TASK BRIEF: Every line of the entries below that carries the string "bind" should be copied.

═════ PROVIDED RECORDS

(** * Fantasy cricket decision support: the team builder of [streamlit_app.py]

    A shallow embedding of the data path of the Streamlit script: the loader
    ([load_data]), the sidebar filter ([filtered_df]), the role tabs, and the
    summary tab with its manual and automatic ("Optimize XI") branches.

    Modelling conventions.
    - A pandas frame is the list of its rows, in index order.  Numeric cells
      are rationals ([Q]); a missing numeric cell of the CSV is [None].
    - Text cells are ASCII strings; [str.upper] maps [a-z] to [A-Z].
    - [sort_values] returns the rows in the order of the key.  pandas does
      not fix the order of rows with equal keys; the model keeps them in
      their order of arrival, and the theorems on sorted frames state only
      that the result is a permutation in key order.
    - A Python exception is the [Raise] outcome of the [result] type. *)

From Stdlib Require Import List String Ascii Bool Arith ZArith QArith Lia.
From Stdlib Require Import Permutation Sorted.
Import ListNotations.

Local Open Scope string_scope.
Local Open Scope Q_scope.
Local Open Scope nat_scope.
Local Open Scope list_scope.

(** ** Exceptions *)

Inductive exn : Type :=
| KeyError (key : string)
| ValueError (given expected : nat).

Inductive result (A : Type) : Type :=
| Ok (a : A)
| Raise (e : exn).

Arguments Ok {A} a.
Arguments Raise {A} e.

Definition bind {A B : Type} (m : result A) (k : A -> result B) : result B :=
  match m with
  | Ok a => k a
  | Raise e => Raise e
  end.

Notation "x <- m ;; k" := (bind m (fun x => k))
  (at level 61, m at next level, right associativity).

Fixpoint mapM {A B : Type} (f : A -> result B) (l : list A) : result (list B) :=
  match l with
  | [] => Ok []
  | a :: l' => b <- f a ;; bs <- mapM f l' ;; Ok (b :: bs)
  end.

(** ** Strings: [str.upper] and the [in] operator *)

Definition upper_ascii (c : ascii) : ascii :=
  let n := nat_of_ascii c in
  if (97 <=? n) && (n <=? 122) then ascii_of_nat (n - 32) else c.

Fixpoint upper (s : string) : string :=
  match s with
  | EmptyString => EmptyString
  | String c s' => String (upper_ascii c) (upper s')
  end.

Fixpoint startswith (k s : string) : bool :=
  match k, s with
  | EmptyString, _ => true
  | String _ _, EmptyString => false
  | String a k', String b s' => Ascii.eqb a b && startswith k' s'
  end.

(** [contains k s] is Python's [k in s] on strings. *)
Fixpoint contains (k s : string) : bool :=
  startswith k s ||
  match s with
  | EmptyString => false
  | String _ s' => contains k s'
  end.

(** [isin x l] is the membership test of [Series.isin] on text cells. *)
Definition isin (x : string) (l : list string) : bool :=
  existsb (String.eqb x) l.

(** ** The role table *)

(** Python dicts iterate in insertion order: an association list. *)
Definition role_map : list (string * list string) :=
  [ ("WK", ["BAT WK"; "WK"]);
    ("BAT", ["BAT"; "BATTER"]);
    ("AR", ["AR"; "ALL-ROUNDER"]);
    ("BOWL", ["BOWL"; "BOWLER"]) ].

Definition role_priority : list (string * Z) :=
  [ ("WK", 1%Z); ("BAT", 2%Z); ("AR", 3%Z); ("BOWL", 4%Z) ].

(** [d[k]]: a missing key raises [KeyError]. *)
Fixpoint getitem {V : Type} (d : list (string * V)) (k : string) : result V :=
  match d with
  | [] => Raise (KeyError k)
  | (k', v) :: d' => if String.eqb k k' then Ok v else getitem d' k
  end.

(** [next((role_priority[k] for k in role_priority
           if any(kw in R for kw in role_map[k])), 99)], over the entries
    of [role_priority] still to visit. *)
Fixpoint next_priority (entries : list (string * Z)) (R : string) : result Z :=
  match entries with
  | [] => Ok 99%Z
  | (k, prio) :: rest =>
      keywords <- getitem role_map k ;;
      if existsb (fun kw => contains kw R) keywords
      then Ok prio
      else next_priority rest R
  end.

══════════

RESPONSE TO THIS TASK:
Definition bind {A B : Type} (m : result A) (k : A -> result B) : result B :=
Notation "x <- m ;; k" := (bind m (fun x => k))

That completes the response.